=== Exercise instructions ===
The line containing "unfold get_refresh_token_for_update. destruct" marks the end: write out exactly every line from the first line of the data below through that line, and only those.

=== Stored data ===
━━━━━━━━━━━━━━━━

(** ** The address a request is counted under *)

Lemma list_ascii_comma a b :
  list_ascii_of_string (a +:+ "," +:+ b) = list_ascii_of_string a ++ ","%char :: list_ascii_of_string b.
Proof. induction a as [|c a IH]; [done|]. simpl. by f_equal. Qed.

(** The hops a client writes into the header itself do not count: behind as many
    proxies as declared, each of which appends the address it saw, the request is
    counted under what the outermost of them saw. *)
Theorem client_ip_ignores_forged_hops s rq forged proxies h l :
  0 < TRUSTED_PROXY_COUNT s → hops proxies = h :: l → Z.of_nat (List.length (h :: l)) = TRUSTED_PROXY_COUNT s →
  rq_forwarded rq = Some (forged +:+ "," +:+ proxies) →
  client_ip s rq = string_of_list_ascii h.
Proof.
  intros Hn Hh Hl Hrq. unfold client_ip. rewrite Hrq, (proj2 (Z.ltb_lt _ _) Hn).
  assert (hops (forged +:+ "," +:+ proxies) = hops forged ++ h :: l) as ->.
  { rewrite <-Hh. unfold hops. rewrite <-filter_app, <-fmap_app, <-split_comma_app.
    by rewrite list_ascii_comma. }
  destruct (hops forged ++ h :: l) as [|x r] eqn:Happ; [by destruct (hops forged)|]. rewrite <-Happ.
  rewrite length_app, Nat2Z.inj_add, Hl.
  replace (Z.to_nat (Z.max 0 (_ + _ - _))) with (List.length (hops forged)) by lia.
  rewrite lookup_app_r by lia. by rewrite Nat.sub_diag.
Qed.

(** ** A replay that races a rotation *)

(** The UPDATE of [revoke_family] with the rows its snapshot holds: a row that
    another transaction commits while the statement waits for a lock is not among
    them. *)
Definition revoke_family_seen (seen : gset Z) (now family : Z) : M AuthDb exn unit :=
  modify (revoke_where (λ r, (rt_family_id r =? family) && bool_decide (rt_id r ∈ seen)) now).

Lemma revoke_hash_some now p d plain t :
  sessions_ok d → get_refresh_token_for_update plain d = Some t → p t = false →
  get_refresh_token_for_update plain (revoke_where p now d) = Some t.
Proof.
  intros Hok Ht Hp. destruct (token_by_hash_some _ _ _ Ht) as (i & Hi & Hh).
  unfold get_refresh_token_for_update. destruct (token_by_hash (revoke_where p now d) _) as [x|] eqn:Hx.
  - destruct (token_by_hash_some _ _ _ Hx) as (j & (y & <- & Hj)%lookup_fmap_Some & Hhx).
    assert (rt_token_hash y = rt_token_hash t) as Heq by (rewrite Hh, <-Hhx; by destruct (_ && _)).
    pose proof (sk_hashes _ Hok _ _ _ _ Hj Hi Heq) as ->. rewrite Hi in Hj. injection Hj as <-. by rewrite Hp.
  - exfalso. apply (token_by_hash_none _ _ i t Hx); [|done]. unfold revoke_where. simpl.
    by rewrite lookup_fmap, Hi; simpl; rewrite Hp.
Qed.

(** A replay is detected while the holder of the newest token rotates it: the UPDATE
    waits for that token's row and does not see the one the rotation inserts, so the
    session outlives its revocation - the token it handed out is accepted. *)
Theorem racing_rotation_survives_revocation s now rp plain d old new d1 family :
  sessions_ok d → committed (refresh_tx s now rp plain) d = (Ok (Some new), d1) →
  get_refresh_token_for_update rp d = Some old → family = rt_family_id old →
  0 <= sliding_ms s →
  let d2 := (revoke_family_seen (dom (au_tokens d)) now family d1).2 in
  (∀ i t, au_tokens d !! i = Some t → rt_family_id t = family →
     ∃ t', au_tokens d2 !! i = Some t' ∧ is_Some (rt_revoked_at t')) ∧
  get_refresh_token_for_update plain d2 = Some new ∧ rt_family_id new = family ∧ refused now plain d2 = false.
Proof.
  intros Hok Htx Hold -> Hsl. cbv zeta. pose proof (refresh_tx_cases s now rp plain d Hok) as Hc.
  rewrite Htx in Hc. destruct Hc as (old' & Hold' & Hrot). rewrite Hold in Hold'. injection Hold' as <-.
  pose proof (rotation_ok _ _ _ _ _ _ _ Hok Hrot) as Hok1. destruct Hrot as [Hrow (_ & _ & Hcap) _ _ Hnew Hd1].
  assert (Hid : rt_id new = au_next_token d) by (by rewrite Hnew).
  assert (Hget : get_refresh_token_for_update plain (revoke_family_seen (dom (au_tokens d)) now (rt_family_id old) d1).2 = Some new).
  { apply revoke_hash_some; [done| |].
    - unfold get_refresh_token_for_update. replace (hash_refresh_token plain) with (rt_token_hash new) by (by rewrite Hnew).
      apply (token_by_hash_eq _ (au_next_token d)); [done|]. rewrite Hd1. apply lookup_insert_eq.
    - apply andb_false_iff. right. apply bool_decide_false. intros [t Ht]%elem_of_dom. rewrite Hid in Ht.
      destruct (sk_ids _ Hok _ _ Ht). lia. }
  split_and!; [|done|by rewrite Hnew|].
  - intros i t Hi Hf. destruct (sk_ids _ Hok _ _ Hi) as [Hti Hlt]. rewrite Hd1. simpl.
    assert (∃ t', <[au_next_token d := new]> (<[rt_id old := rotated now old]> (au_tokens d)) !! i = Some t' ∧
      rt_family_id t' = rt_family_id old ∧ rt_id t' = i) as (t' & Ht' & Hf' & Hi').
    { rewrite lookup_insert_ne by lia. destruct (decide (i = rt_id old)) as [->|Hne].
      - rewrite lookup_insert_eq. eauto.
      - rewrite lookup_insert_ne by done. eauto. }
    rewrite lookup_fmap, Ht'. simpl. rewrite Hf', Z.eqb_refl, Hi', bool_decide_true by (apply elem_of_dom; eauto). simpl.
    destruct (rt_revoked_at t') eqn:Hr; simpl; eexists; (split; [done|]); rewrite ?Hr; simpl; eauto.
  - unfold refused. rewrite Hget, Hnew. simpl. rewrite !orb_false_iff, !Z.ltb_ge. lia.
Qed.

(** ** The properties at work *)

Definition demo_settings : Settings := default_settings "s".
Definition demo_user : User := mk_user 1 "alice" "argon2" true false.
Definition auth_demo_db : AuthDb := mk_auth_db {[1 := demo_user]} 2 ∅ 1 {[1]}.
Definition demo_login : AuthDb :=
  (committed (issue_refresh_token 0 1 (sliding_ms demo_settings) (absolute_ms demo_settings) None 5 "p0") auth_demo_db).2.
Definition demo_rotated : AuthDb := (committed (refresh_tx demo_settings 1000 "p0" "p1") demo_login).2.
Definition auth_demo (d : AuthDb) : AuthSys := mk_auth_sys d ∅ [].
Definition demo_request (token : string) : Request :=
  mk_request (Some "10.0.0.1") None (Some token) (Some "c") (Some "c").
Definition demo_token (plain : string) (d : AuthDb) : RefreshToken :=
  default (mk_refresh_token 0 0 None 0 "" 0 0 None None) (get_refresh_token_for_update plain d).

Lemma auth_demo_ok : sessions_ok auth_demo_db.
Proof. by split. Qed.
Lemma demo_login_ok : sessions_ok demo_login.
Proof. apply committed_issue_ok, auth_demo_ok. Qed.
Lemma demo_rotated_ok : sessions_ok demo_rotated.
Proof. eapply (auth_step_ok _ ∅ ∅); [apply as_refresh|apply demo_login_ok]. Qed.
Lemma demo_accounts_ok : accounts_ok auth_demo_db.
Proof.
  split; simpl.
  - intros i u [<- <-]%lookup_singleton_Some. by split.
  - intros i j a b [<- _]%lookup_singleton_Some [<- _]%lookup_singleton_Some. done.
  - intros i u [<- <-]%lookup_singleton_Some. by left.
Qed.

━━━━━━━━━━━━━━━━

=== Output for this task ===
(** ** The address a request is counted under *)

Lemma list_ascii_comma a b :
  list_ascii_of_string (a +:+ "," +:+ b) = list_ascii_of_string a ++ ","%char :: list_ascii_of_string b.
Proof. induction a as [|c a IH]; [done|]. simpl. by f_equal. Qed.

(** The hops a client writes into the header itself do not count: behind as many
    proxies as declared, each of which appends the address it saw, the request is
    counted under what the outermost of them saw. *)
Theorem client_ip_ignores_forged_hops s rq forged proxies h l :
  0 < TRUSTED_PROXY_COUNT s → hops proxies = h :: l → Z.of_nat (List.length (h :: l)) = TRUSTED_PROXY_COUNT s →
  rq_forwarded rq = Some (forged +:+ "," +:+ proxies) →
  client_ip s rq = string_of_list_ascii h.
Proof.
  intros Hn Hh Hl Hrq. unfold client_ip. rewrite Hrq, (proj2 (Z.ltb_lt _ _) Hn).
  assert (hops (forged +:+ "," +:+ proxies) = hops forged ++ h :: l) as ->.
  { rewrite <-Hh. unfold hops. rewrite <-filter_app, <-fmap_app, <-split_comma_app.
    by rewrite list_ascii_comma. }
  destruct (hops forged ++ h :: l) as [|x r] eqn:Happ; [by destruct (hops forged)|]. rewrite <-Happ.
  rewrite length_app, Nat2Z.inj_add, Hl.
  replace (Z.to_nat (Z.max 0 (_ + _ - _))) with (List.length (hops forged)) by lia.
  rewrite lookup_app_r by lia. by rewrite Nat.sub_diag.
Qed.

(** ** A replay that races a rotation *)

(** The UPDATE of [revoke_family] with the rows its snapshot holds: a row that
    another transaction commits while the statement waits for a lock is not among
    them. *)
Definition revoke_family_seen (seen : gset Z) (now family : Z) : M AuthDb exn unit :=
  modify (revoke_where (λ r, (rt_family_id r =? family) && bool_decide (rt_id r ∈ seen)) now).

Lemma revoke_hash_some now p d plain t :
  sessions_ok d → get_refresh_token_for_update plain d = Some t → p t = false →
  get_refresh_token_for_update plain (revoke_where p now d) = Some t.
Proof.
  intros Hok Ht Hp. destruct (token_by_hash_some _ _ _ Ht) as (i & Hi & Hh).
  unfold get_refresh_token_for_update. destruct (token_by_hash (revoke_where p now d) _) as [x|] eqn:Hx.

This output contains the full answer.